- WORK INSTRUCTIONS: The word to look for is "Example". Report every line of the entries below that has it.

%%

Definition read_literal (lit : text) (v : jcs) (l : text) : result jcs_error (jcs * text) :=
  match skip_literal lit l with Some rest => Ok (v, rest) | None => Err Malformed end.

(** The server reads [-0] as the number 0; the client, which shares this code, rejects
    it (ClientJcs.v). *)
Class NegativeZero := accept_negative_zero : bool.

Section Profile.
Context {P : NegativeZero}.

Definition read_number (l : text) : result jcs_error (jcs * text) :=
  match skip_number l with
  | None => Err Malformed
  | Some rest =>
    let s := take (length l - length rest) l in
    _ ← fail_if (negb (canonicalInteger s)) Malformed;
    _ ← fail_if (bool_decide (s = [45; 48]) && negb accept_negative_zero) Malformed;
    let s := if decide (s = [45; 48]) then [48] else s in
    _ ← fail_if (negb (in_int64 (integer_value s))) Malformed;
    Ok (JNumber s, rest)
  end.

(** The next byte that is not a space. *)
Definition expect (b : Z) (l : text) : result jcs_error text :=
  match skip_space l with
  | c :: l' => if c =? b then Ok l' else Err Malformed
  | [] => Err Malformed
  end.

(** [decoder.More()] and the comma [Token] skips: the text after the closing
    delimiter, or the text of the next part. *)
Definition next_part (close : Z) (first : bool) (l : text) : result jcs_error (text + text) :=
  match skip_space l with
  | [] => Err Malformed
  | b :: l' =>
    if b =? close then Ok (inl l')
    else if first then Ok (inr (b :: l'))
    else if b =? 44 then Ok (inr l') else Err Malformed
  end.

(** [decodeJCSValue], with the loops over members and items; [first] is whether the
    loop has read nothing yet. *)
Fixpoint decode_value (fuel : nat) (l : text) : result jcs_error (jcs * text) :=
  match fuel with
  | O => Err OutOfFuel
  | S fuel =>
    match skip_space l with
    | [] => Err Malformed
    | b :: l' =>
      if b =? 123 then '(entries, rest) ← decode_members fuel true ∅ l'; Ok (JObject entries, rest)
      else if b =? 91 then '(items, rest) ← decode_items fuel true l'; Ok (JArray items, rest)
      else if b =? 34 then '(s, rest) ← read_string l'; Ok (JString s, rest)
      else if b =? 116 then read_literal [114; 117; 101] (JBool true) l'
      else if b =? 102 then read_literal [97; 108; 115; 101] (JBool false) l'
      else if b =? 110 then read_literal [117; 108; 108] JNull l'
      else read_number (b :: l')
    end
  end
with decode_members (fuel : nat) (first : bool) (seen : gset text) (l : text) : result jcs_error (list (text * jcs) * text) :=
  match fuel with
  | O => Err OutOfFuel
  | S fuel =>
    part ← next_part 125 first l;
    match part with
    | inl rest => Ok ([], rest)
    | inr l =>
      l ← expect 34 l;
      '(key, l) ← read_string l;
      _ ← fail_if (bool_decide (key ∈ seen)) Malformed;
      l ← expect 58 l;
      '(item, l) ← decode_value fuel l;
      '(entries, l) ← decode_members fuel false ({[key]} ∪ seen) l;
      Ok ((key, item) :: entries, l)
    end
  end
with decode_items (fuel : nat) (first : bool) (l : text) : result jcs_error (list jcs * text) :=
  match fuel with
  | O => Err OutOfFuel
  | S fuel =>
    part ← next_part 93 first l;
    match part with
    | inl rest => Ok ([], rest)
    | inr l =>
      '(item, l) ← decode_value fuel l;
      '(items, l) ← decode_items fuel false l;
      Ok (item :: items, l)
    end
  end.

End Profile.

(** ** Writing *)

(** [utf16.Encode] of one rune. *)
Definition utf16_units (r : Z) : list Z :=
  if r <? 65536 then [r] else [55296 + (r - 65536) / 1024; 56320 + (r - 65536) mod 1024].
Definition utf16_encode (s : text) : list Z := (decode_runes s).*1 ≫= utf16_units.

Fixpoint units_less (l r : list Z) : bool :=
  match l, r with
  | a :: l, b :: r => if a =? b then units_less l r else a <? b
  | [], _ :: _ => true
  | _, [] => false
  end.
Definition utf16Less (left right : text) : bool := units_less (utf16_encode left) (utf16_encode right).

Definition hex_char (n : Z) : Z := if n <? 10 then 48 + n else 87 + n.

Definition escape_rune (r : Z) : text :=
  if r =? 34 then [92; 34]
  else if r =? 92 then [92; 92]
  else if r =? 8 then [92; 98]
  else if r =? 9 then [92; 116]
  else if r =? 10 then [92; 110]
  else if r =? 12 then [92; 102]
  else if r =? 13 then [92; 114]
  else if r <? 32 then [92; 117; 48; 48; hex_char (r / 16); hex_char (r mod 16)]
  else encode_rune r.

Definition appendJCSString (value : text) : text := 34 :: concat (escape_rune <$> (decode_runes value).*1) ++ [34].

Fixpoint separated (parts : list text) : text :=
  match parts with
  | [] => []
  | [part] => part
  | part :: parts => part ++ 44 :: separated parts
  end.

Definition key_less {A} (a b : text * A) : bool := utf16Less a.1 b.1.
Definition append_entry (e : text * text) : text := appendJCSString e.1 ++ 58 :: e.2.

(** [appendJCSValue]: the entries are sorted by their keys only, so that the values
    may be written first. *)
Fixpoint appendJCSValue (v : jcs) : text :=
  match v with
  | JNull => [110; 117; 108; 108]
  | JBool true => [116; 114; 117; 101]
  | JBool false => [102; 97; 108; 115; 101]
  | JString s => appendJCSString s
  | JNumber s => s
  | JArray items => 91 :: separated (map appendJCSValue items) ++ [93]
  | JObject entries =>
    123 :: separated (map append_entry (sort_by key_less (map (fun e => (e.1, appendJCSValue e.2)) entries))) ++ [125]
  end.

(** ** [CanonicalizeJCS] *)

Section Canonicalize.
Context {P : NegativeZero}.

(** The whole input as one value. *)
Definition read_jcs (input : text) : result jcs_error jcs :=
  _ ← fail_if (negb (valid_bytes input)) Malformed;
  _ ← fail_if (negb (valid_escapes false input)) Malformed;
  '(value, rest) ← decode_value (2 * length input + 1) input;
  _ ← fail_if (negb (is_nil (skip_space rest))) Malformed;
  Ok value.

Definition CanonicalizeJCS (input : text) : result jcs_error text :=
  value ← read_jcs input; Ok (appendJCSValue value).

Definition JCSSHA256 (input : text) : result jcs_error string :=
  canonical ← CanonicalizeJCS input; Ok (hex_encode (sha256_bytes canonical)).

End Canonicalize.

(** The profile of the server. *)
#[export] Instance server_profile : NegativeZero := true.

Module Samples.
(** A text with single quotes for double ones. *)
Definition quoted (s : string) : text := (fun b => if b =? 39 then 34 else b) <$> bytes_of s.

Example canonical_order :
  CanonicalizeJCS (quoted "{ 'b' : [1, -0, true],'a':{}, '\u0041':'\u000f\/' } ")
  = Ok (quoted "{'A':'\u000f/','a':{},'b':[1,0,true]}").
Proof. vm_compute. reflexivity. Qed.
Example duplicate_key : CanonicalizeJCS (quoted "{'a':1,'\u0061':1}") = Err Malformed.
Proof. vm_compute. reflexivity. Qed.
Example lone_surrogate : CanonicalizeJCS (quoted "'\ud83d'") = Err Malformed.
Proof. vm_compute. reflexivity. Qed.
End Samples.

(** ** Strings, written and read *)
Lemma hex4_low r : 0 <= r < 128 → hex4 48 48 (hex_char (r / 16)) (hex_char (r mod 16)) = Some r.
Proof.
  intros Hr.
  assert (forallb (fun r => bool_decide (hex4 48 48 (hex_char (r / 16)) (hex_char (r mod 16)) = Some r)) (seqZ 0 128) = true)
    as Hall by (vm_compute; reflexivity).
  rewrite forallb_forall in Hall. assert (In r (seqZ 0 128)) as Hin by (apply list_elem_of_In, elem_of_seqZ; lia).
  exact (bool_decide_eq_true_1 _ (Hall r Hin)).
Qed.

(** The bytes of an unescaped rune are neither quotes, backslashes nor controls. *)
Definition plain (b : Z) : Prop := 32 <= b ∧ b ≠ 34 ∧ b ≠ 92.

Lemma encode_rune_plain r : scalar r → 32 <= r → r ≠ 34 → r ≠ 92 → Forall plain (encode_rune r).
Proof.
  intros Hr H32 H34 H92. unfold plain.
  destruct (encode_rune_cases r Hr) as [[Hb ->]|[[Hb ->]|[[Hb ->]|[Hb ->]]]]; repeat constructor; div_lia.
Qed.

Lemma unquote_plain b l : plain b → unquote_bytes (b :: l) = replacing [b] (unquote_bytes l).
Proof.
  intros (H1 & H2 & H3). cbn [unquote_bytes].
  rewrite (proj2 (Z.eqb_neq b 34)), (proj2 (Z.eqb_neq b 92)), (proj2 (Z.ltb_ge b 32)) by done. done.
Qed.

Lemma replacing_app a b o : replacing a (replacing b o) = replacing (a ++ b) o.
Proof. unfold replacing. destruct o as [[x y]|]; cbn; [by rewrite app_assoc|done]. Qed.

Lemma unquote_plains bs l : Forall plain bs → unquote_bytes (bs ++ l) = replacing bs (unquote_bytes l).
Proof.
  induction 1 as [|b bs Hb _ IH]; [cbn; by destruct (unquote_bytes l) as [[]|]|].
  cbn [app]. by rewrite unquote_plain, IH, replacing_app.
Qed.

(** The ways to write a rune in a string. *)
Inductive escaped (r : Z) : text → Prop :=
| escaped_simple e : e ≠ 117 → simple_escape e = Some r → encode_rune r = [r] → escaped r [92; e]
| escaped_hex a b c d : hex4 a b c d = Some r → escaped r [92; 117; a; b; c; d]
| escaped_plain : Forall plain (encode_rune r) → escaped r (encode_rune r).

Lemma escape_rune_escaped r : scalar r → escaped r (escape_rune r).
Proof.
  intros Hr. unfold escape_rune.
  repeat match goal with
  | |- context [r =? ?c] => destruct (Z.eqb_spec r c) as [->|?]; [by apply escaped_simple|]
  end.
  destruct (Z.ltb_spec r 32); [apply escaped_hex, hex4_low; destruct Hr; lia|]. apply escaped_plain. by apply encode_rune_plain.
Qed.

Lemma scalar_units r : scalar r → surrogate r = false ∧ in_range 55296 r 56319 = false ∧ in_range 56320 r 57343 = false.
Proof. unfold surrogate, in_range. intros [Hr|Hr]; repeat split; apply andb_false_iff; rewrite !Z.leb_gt; lia. Qed.
(* ===== verification/ClientJcs.v ===== *)
(** * Canonical JSON of the client

    [clients/cli-go/internal/offline/jcs.go]: the client has its own copy of the
    server's canonicalisation (Jcs.v, [server/internal/learning/jcs.go]). The functions
    are the same but for the number [-0], which this copy rejects; the definitions are
    those of Jcs.v with the profile [client]. What one side writes has to be what the
    other side signs and hashes: the two agree wherever the client accepts, and the
    client accepts all that the server writes. *)
From S2P Require Import Prelude GoStd Utf8 Json Jcs.

Definition client : NegativeZero := false.
Definition server : NegativeZero := true.

Definition decodeJCSValue (fuel : nat) (l : text) : result jcs_error (jcs * text) := decode_value (P := client) fuel l.
Definition CanonicalizeJCS (input : text) : result jcs_error text := Jcs.CanonicalizeJCS (P := client) input.

Definition requireCanonicalObject (input : text) : result jcs_error text :=
  canonical ← CanonicalizeJCS input;
  _ ← fail_if ((length canonical <? 2)%nat || negb (match canonical with b :: _ => b =? 123 | [] => false end)
               || negb (bool_decide (canonical = input))) Malformed;
  Ok canonical.

(** [encoded] is what [json.Marshal] returned. *)
Definition marshalCanonical (encoded : option text) : result jcs_error text :=
  match encoded with Some encoded => CanonicalizeJCS encoded | None => Err Malformed end.

(** [decode] reads the object into the target, without unknown fields. Nothing follows
    the object of a canonical text. *)
Definition decodeClosed {A} (decode : text → option A) (input : text) : result jcs_error A :=
  canonical ← requireCanonicalObject input;
  match decode canonical with Some target => Ok target | None => Err Malformed end.

(** ** The two sides agree *)

(** Where the client reads a value, the server reads the same. *)
Definition refines {A} (c s : result jcs_error A) : Prop := ∀ a, c = Ok a → s = Ok a.

Lemma refines_refl {A} (c : result jcs_error A) : refines c c.
Proof. by intros a. Qed.

Lemma refines_bind {A B} (c s : result jcs_error A) (k k' : A → result jcs_error B) :
  refines c s → (∀ a, refines (k a) (k' a)) → refines (c ≫= k) (s ≫= k').
Proof. intros Hc Hk b (a & Ha & Hb)%bind_Ok. apply bind_Ok. exists a. split; [by apply Hc|by apply Hk]. Qed.

#[local] Hint Resolve refines_refl : core.

Lemma read_number_refines l : refines (read_number (P := client) l) (read_number (P := server) l).
Proof.
  unfold read_number. destruct (skip_number l) as [rest|]; [|done]. intros a [Hs [Hz H]%guard_Ok]%guard_Ok. cbn [accept_negative_zero client negb] in Hz.
  rewrite Hs. cbn [fail_if]. rewrite (bind_eq_Ok tt). cbn [accept_negative_zero server negb]. rewrite andb_false_r. exact H.
Qed.

Lemma decode_refines fuel :
  (∀ l, refines (decode_value (P := client) fuel l) (decode_value (P := server) fuel l))
  ∧ (∀ first seen l, refines (decode_members (P := client) fuel first seen l) (decode_members (P := server) fuel first seen l))
  ∧ (∀ first l, refines (decode_items (P := client) fuel first l) (decode_items (P := server) fuel first l)).
Proof.
  induction fuel as [|fuel (IHv & IHm & IHi)]; [done|]. split_and!.
  - intros l. cbn [decode_value]. destruct (skip_space l) as [|b l']; [done|].
    destruct (b =? 123); [by apply refines_bind; [|intros []]|]. destruct (b =? 91); [by apply refines_bind; [|intros []]|].
    destruct (b =? 34); [done|]. destruct (b =? 116); [done|]. destruct (b =? 102); [done|]. destruct (b =? 110); [done|]. apply read_number_refines.
  - intros first seen l. cbn [decode_members]. apply refines_bind; [done|]. intros [rest|l1]; [done|].
    apply refines_bind; [done|]. intros l2. apply refines_bind; [done|]. intros [key l3]. apply refines_bind; [done|]. intros [].
    apply refines_bind; [done|]. intros l4. apply refines_bind; [done|]. intros [item l5]. apply refines_bind; [done|]. by intros [].
  - intros first l. cbn [decode_items]. apply refines_bind; [done|]. intros [rest|l1]; [done|].
    apply refines_bind; [done|]. intros [item l2]. apply refines_bind; [done|]. by intros [].
Qed.

Lemma read_jcs_refines input : refines (read_jcs (P := client) input) (read_jcs (P := server) input).
Proof.
  unfold read_jcs. apply refines_bind; [done|]. intros []. apply refines_bind; [done|]. intros [].
  apply refines_bind; [apply decode_refines|]. by intros [].
Qed.

(** What the server wrote is what the client writes. *)
Lemma client_keeps_canonical input out : Jcs.CanonicalizeJCS (P := server) input = Ok out → CanonicalizeJCS out = Ok out.
Proof.
  unfold CanonicalizeJCS, Jcs.CanonicalizeJCS. intros (v & Hv%read_jcs_wf & [= <-])%bind_Ok.
  by rewrite read_jcs_append, bind_eq_Ok, append_normalize.
Qed.

Lemma client_refines input : refines (CanonicalizeJCS input) (Jcs.CanonicalizeJCS (P := server) input).
Proof. unfold CanonicalizeJCS, Jcs.CanonicalizeJCS. apply refines_bind; [apply read_jcs_refines|done]. Qed.

(** The client and the server agree on canonical texts: where the client accepts a
    text, the server has the same canonical form, and the client accepts whatever the
    server wrote, unchanged. *)
Theorem sides_agree input out :
  (CanonicalizeJCS input = Ok out → Jcs.CanonicalizeJCS (P := server) input = Ok out)
  ∧ (Jcs.CanonicalizeJCS (P := server) input = Ok out → CanonicalizeJCS out = Ok out).
Proof. split; [apply client_refines|apply client_keeps_canonical]. Qed.

(** The texts the client requires are the objects as the server writes them. *)
Theorem required_objects_are_canonical input :
  requireCanonicalObject input = Ok input ↔ ∃ entries, wf (JObject entries) ∧ Jcs.CanonicalizeJCS (P := server) input = Ok input ∧ input = appendJCSValue (JObject entries).
Proof.
  unfold requireCanonicalObject. split.
  - intros (canonical & Hcanon & [Hguard [= ->]]%guard_Ok)%bind_Ok. apply orb_false_iff in Hguard as [Hguard _].
    apply orb_false_iff in Hguard as [_ Hhead%negb_false_iff]. pose proof (client_refines input input Hcanon) as Hserver.
    unfold CanonicalizeJCS, Jcs.CanonicalizeJCS in Hcanon. apply bind_Ok in Hcanon as (v & Hv%read_jcs_wf & [= Hinput]).
    rewrite <- Hinput in Hhead. destruct Hv as [|[]|s Hs|s (Hs & _ & _)|items Hitems|entries H1 H2 H3]; try done.
    + destruct (integer_head s Hs) as (b & l & -> & [->|Hb%andb_true_iff]); [done|]. cbn in Hhead. rewrite !Z.leb_le in Hb. apply Z.eqb_eq in Hhead. lia.
    + exists entries. split_and!; [by constructor|done|done].
  - intros (entries & Hwf & Hserver & ->). rewrite (client_keeps_canonical _ _ Hserver), bind_eq_Ok, (bool_decide_eq_true_2 _ eq_refl).
    cbn [appendJCSValue length]. rewrite length_app. cbn [length]. rewrite (proj2 (Nat.ltb_ge _ _)) by lia. reflexivity.
Qed.

Example negative_zero_differs :
  CanonicalizeJCS (Jcs.Samples.quoted "[-0]") = Err Malformed ∧ Jcs.CanonicalizeJCS (P := server) (Jcs.Samples.quoted "[-0]") = Ok (Jcs.Samples.quoted "[0]").
Proof. split; vm_compute; reflexivity. Qed.

Lemma sides_agree_witness : Jcs.CanonicalizeJCS (P := server) (Jcs.Samples.quoted "{'b':1,'a':[ ]}") = Ok (Jcs.Samples.quoted "{'a':[],'b':1}").
Proof. apply (proj1 (sides_agree _ _)). vm_compute. reflexivity. Defined.

Lemma required_objects_are_canonical_witness : requireCanonicalObject (Jcs.Samples.quoted "{'a':[],'b':1}") = Ok (Jcs.Samples.quoted "{'a':[],'b':1}").
Proof.
  apply (proj2 (required_objects_are_canonical _)). exists [([97], JArray []); ([98], JNumber [49])]. split_and!.
  - apply (read_jcs_wf (P := server) (Jcs.Samples.quoted "{'a':[],'b':1}")). vm_compute. reflexivity.
  - vm_compute. reflexivity.
  - vm_compute. reflexivity.
Defined.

%%

- TASK RESULT:
Example canonical_order :
Example duplicate_key : CanonicalizeJCS (quoted "{'a':1,'\u0061':1}") = Err Malformed.
Example lone_surrogate : CanonicalizeJCS (quoted "'\ud83d'") = Err Malformed.
Example negative_zero_differs :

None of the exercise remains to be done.